:: Data records ::

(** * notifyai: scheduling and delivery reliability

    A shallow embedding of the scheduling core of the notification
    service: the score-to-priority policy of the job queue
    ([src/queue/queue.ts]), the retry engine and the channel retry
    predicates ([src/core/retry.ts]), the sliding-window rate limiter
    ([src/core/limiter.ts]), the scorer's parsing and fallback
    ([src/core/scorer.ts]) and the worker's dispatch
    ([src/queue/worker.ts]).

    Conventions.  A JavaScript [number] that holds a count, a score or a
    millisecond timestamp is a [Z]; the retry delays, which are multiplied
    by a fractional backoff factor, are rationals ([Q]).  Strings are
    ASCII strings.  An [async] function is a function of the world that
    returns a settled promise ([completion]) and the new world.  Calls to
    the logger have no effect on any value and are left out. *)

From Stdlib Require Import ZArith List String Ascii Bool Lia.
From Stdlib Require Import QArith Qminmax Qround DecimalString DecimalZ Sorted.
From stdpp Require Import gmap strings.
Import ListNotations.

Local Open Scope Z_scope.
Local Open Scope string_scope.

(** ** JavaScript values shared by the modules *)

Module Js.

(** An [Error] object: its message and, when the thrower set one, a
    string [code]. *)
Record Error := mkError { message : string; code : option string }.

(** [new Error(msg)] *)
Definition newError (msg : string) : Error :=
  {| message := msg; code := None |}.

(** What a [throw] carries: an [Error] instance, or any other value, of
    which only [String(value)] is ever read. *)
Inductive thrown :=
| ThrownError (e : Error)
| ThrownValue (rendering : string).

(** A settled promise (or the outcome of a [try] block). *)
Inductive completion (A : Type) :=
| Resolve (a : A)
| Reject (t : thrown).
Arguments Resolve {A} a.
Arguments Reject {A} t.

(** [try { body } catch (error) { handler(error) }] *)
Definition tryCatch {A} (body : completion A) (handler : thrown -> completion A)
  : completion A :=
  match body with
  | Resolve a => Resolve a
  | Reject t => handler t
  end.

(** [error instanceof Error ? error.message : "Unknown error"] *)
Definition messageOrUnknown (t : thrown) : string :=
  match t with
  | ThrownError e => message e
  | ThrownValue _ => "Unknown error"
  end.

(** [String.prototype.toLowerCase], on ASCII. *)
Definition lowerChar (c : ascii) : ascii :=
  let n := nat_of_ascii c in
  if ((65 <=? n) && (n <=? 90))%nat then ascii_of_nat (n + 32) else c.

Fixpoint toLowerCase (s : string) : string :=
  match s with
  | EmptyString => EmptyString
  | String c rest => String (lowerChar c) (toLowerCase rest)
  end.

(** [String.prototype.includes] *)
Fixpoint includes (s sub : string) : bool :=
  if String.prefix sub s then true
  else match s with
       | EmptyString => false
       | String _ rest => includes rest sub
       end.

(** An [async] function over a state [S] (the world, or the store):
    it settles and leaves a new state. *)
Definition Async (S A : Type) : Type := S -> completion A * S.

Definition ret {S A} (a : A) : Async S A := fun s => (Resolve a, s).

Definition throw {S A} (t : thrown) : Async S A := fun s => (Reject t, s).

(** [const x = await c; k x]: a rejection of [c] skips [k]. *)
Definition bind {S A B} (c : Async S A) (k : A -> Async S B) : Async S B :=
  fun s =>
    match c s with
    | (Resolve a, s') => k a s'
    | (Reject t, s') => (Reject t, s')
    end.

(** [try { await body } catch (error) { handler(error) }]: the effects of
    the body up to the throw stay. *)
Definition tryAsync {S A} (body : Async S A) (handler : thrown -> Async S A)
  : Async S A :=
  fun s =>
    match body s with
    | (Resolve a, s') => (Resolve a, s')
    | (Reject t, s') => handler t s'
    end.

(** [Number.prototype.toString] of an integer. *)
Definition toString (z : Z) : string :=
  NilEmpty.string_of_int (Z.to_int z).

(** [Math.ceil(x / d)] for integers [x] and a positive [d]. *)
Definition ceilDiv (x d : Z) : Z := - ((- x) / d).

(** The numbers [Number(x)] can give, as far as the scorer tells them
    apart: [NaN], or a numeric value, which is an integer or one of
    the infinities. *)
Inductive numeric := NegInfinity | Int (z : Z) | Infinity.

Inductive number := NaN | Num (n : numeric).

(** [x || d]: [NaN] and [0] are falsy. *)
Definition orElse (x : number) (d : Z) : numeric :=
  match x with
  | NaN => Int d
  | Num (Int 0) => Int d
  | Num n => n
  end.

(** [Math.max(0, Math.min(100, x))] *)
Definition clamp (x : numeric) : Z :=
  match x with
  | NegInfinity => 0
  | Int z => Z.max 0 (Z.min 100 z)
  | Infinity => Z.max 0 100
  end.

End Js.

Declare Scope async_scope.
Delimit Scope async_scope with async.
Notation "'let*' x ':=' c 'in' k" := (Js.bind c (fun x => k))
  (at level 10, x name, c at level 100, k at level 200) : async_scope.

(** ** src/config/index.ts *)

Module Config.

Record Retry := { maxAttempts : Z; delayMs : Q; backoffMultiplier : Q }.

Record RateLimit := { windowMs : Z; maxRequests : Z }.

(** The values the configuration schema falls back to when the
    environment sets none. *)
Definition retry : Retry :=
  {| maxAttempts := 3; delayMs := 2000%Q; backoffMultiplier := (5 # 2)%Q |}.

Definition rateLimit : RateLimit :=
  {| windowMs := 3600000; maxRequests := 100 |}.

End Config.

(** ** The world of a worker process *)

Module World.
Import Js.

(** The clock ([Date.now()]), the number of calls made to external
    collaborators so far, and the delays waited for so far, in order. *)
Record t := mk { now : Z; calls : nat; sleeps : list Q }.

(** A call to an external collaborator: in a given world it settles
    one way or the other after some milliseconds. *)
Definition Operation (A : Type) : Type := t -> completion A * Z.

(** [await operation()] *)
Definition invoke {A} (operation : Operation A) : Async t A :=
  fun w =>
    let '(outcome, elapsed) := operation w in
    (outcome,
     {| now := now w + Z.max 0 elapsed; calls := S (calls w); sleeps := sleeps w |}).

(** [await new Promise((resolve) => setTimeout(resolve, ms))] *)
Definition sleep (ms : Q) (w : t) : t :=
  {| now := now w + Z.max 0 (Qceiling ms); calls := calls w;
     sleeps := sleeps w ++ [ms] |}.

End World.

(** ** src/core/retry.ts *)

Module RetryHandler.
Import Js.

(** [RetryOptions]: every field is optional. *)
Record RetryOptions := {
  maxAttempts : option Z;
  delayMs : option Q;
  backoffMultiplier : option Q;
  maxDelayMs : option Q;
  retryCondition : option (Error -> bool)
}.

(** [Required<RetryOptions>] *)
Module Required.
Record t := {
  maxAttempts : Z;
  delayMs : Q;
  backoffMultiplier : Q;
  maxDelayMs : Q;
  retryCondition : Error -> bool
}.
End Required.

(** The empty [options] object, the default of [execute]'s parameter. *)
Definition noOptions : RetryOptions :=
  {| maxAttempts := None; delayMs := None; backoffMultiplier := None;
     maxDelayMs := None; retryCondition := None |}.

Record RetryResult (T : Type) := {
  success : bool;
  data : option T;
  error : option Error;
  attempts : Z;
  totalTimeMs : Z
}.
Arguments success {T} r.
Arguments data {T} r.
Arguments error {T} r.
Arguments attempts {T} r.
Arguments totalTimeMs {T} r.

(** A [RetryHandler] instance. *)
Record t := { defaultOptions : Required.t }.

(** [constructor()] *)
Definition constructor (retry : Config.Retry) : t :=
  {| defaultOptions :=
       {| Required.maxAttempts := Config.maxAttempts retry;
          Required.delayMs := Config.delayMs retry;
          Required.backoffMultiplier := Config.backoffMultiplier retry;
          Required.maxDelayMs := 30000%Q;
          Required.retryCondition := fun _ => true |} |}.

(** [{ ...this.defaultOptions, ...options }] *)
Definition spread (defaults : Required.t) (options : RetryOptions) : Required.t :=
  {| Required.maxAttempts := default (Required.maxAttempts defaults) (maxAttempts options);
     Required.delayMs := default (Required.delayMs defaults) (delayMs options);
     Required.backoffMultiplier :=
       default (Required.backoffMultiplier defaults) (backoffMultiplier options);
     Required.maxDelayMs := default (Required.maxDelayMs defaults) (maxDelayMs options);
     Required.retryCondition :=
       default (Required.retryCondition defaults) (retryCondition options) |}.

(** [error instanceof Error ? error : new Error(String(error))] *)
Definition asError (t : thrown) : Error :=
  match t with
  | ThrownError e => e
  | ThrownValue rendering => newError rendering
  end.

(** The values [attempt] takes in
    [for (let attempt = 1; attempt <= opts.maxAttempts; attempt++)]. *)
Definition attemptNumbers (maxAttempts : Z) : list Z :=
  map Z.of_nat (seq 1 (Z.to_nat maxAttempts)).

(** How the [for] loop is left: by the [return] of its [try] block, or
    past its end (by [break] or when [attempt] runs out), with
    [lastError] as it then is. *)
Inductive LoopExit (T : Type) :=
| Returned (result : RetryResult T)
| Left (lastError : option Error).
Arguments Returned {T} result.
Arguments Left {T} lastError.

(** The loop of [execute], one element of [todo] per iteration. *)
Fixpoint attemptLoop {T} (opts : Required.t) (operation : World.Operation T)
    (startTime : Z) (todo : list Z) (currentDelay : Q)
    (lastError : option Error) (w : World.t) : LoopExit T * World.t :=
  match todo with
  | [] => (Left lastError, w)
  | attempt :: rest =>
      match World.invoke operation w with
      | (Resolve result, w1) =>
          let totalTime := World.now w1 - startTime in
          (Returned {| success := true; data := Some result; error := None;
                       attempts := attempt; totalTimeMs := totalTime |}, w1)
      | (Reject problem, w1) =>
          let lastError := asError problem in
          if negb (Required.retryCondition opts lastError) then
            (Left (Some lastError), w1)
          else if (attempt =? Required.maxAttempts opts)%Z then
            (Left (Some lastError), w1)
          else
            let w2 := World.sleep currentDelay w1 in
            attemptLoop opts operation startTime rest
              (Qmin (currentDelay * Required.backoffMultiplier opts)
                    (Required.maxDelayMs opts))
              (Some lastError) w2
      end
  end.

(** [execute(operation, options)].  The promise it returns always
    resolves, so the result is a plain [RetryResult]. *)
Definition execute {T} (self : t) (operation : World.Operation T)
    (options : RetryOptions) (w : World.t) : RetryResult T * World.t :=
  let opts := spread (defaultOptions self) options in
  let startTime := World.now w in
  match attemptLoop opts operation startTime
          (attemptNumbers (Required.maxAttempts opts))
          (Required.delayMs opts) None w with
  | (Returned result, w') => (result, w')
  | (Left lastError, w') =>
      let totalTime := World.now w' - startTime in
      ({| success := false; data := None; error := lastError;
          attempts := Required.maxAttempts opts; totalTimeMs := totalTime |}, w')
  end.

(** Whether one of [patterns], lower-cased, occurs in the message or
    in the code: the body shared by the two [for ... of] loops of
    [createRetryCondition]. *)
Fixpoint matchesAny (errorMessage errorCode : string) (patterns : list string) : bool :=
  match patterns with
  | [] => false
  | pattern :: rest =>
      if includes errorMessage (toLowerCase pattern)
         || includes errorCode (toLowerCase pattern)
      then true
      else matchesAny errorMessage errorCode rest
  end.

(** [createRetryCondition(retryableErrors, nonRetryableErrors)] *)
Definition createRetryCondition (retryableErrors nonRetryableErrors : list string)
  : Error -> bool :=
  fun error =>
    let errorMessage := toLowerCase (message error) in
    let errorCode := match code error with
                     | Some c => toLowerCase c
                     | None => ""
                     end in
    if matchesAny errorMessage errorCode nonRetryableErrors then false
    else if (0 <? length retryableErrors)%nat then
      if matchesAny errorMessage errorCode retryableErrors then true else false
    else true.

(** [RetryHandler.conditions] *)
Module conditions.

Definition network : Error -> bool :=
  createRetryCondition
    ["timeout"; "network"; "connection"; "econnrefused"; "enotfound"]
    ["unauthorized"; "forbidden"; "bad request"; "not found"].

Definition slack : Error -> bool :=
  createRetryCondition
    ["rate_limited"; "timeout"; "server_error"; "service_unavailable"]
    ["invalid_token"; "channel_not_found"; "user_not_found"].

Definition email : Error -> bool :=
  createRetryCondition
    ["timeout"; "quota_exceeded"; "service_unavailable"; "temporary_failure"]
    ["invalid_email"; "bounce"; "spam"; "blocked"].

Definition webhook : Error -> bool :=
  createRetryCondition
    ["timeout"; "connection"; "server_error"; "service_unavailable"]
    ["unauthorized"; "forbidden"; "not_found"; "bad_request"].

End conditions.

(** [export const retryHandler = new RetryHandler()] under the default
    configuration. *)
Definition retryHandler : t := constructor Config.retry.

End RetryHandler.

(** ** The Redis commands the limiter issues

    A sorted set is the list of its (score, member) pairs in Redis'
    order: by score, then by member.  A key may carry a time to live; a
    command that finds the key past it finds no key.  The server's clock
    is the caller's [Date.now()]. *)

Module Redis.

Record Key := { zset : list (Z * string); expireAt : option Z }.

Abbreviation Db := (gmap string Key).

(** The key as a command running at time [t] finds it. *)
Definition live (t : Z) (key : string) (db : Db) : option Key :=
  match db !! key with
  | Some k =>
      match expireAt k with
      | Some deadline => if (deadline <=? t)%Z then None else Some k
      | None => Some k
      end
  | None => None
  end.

:::

## [Exercise description]
The first line of the entries, the line with "millisecond timestamp is", and every line between them should be retyped exactly, and nothing else.

## [Expected answer]
(** * notifyai: scheduling and delivery reliability

    A shallow embedding of the scheduling core of the notification
    service: the score-to-priority policy of the job queue
    ([src/queue/queue.ts]), the retry engine and the channel retry
    predicates ([src/core/retry.ts]), the sliding-window rate limiter
    ([src/core/limiter.ts]), the scorer's parsing and fallback
    ([src/core/scorer.ts]) and the worker's dispatch
    ([src/queue/worker.ts]).

    Conventions.  A JavaScript [number] that holds a count, a score or a
    millisecond timestamp is a [Z]; the retry delays, which are multiplied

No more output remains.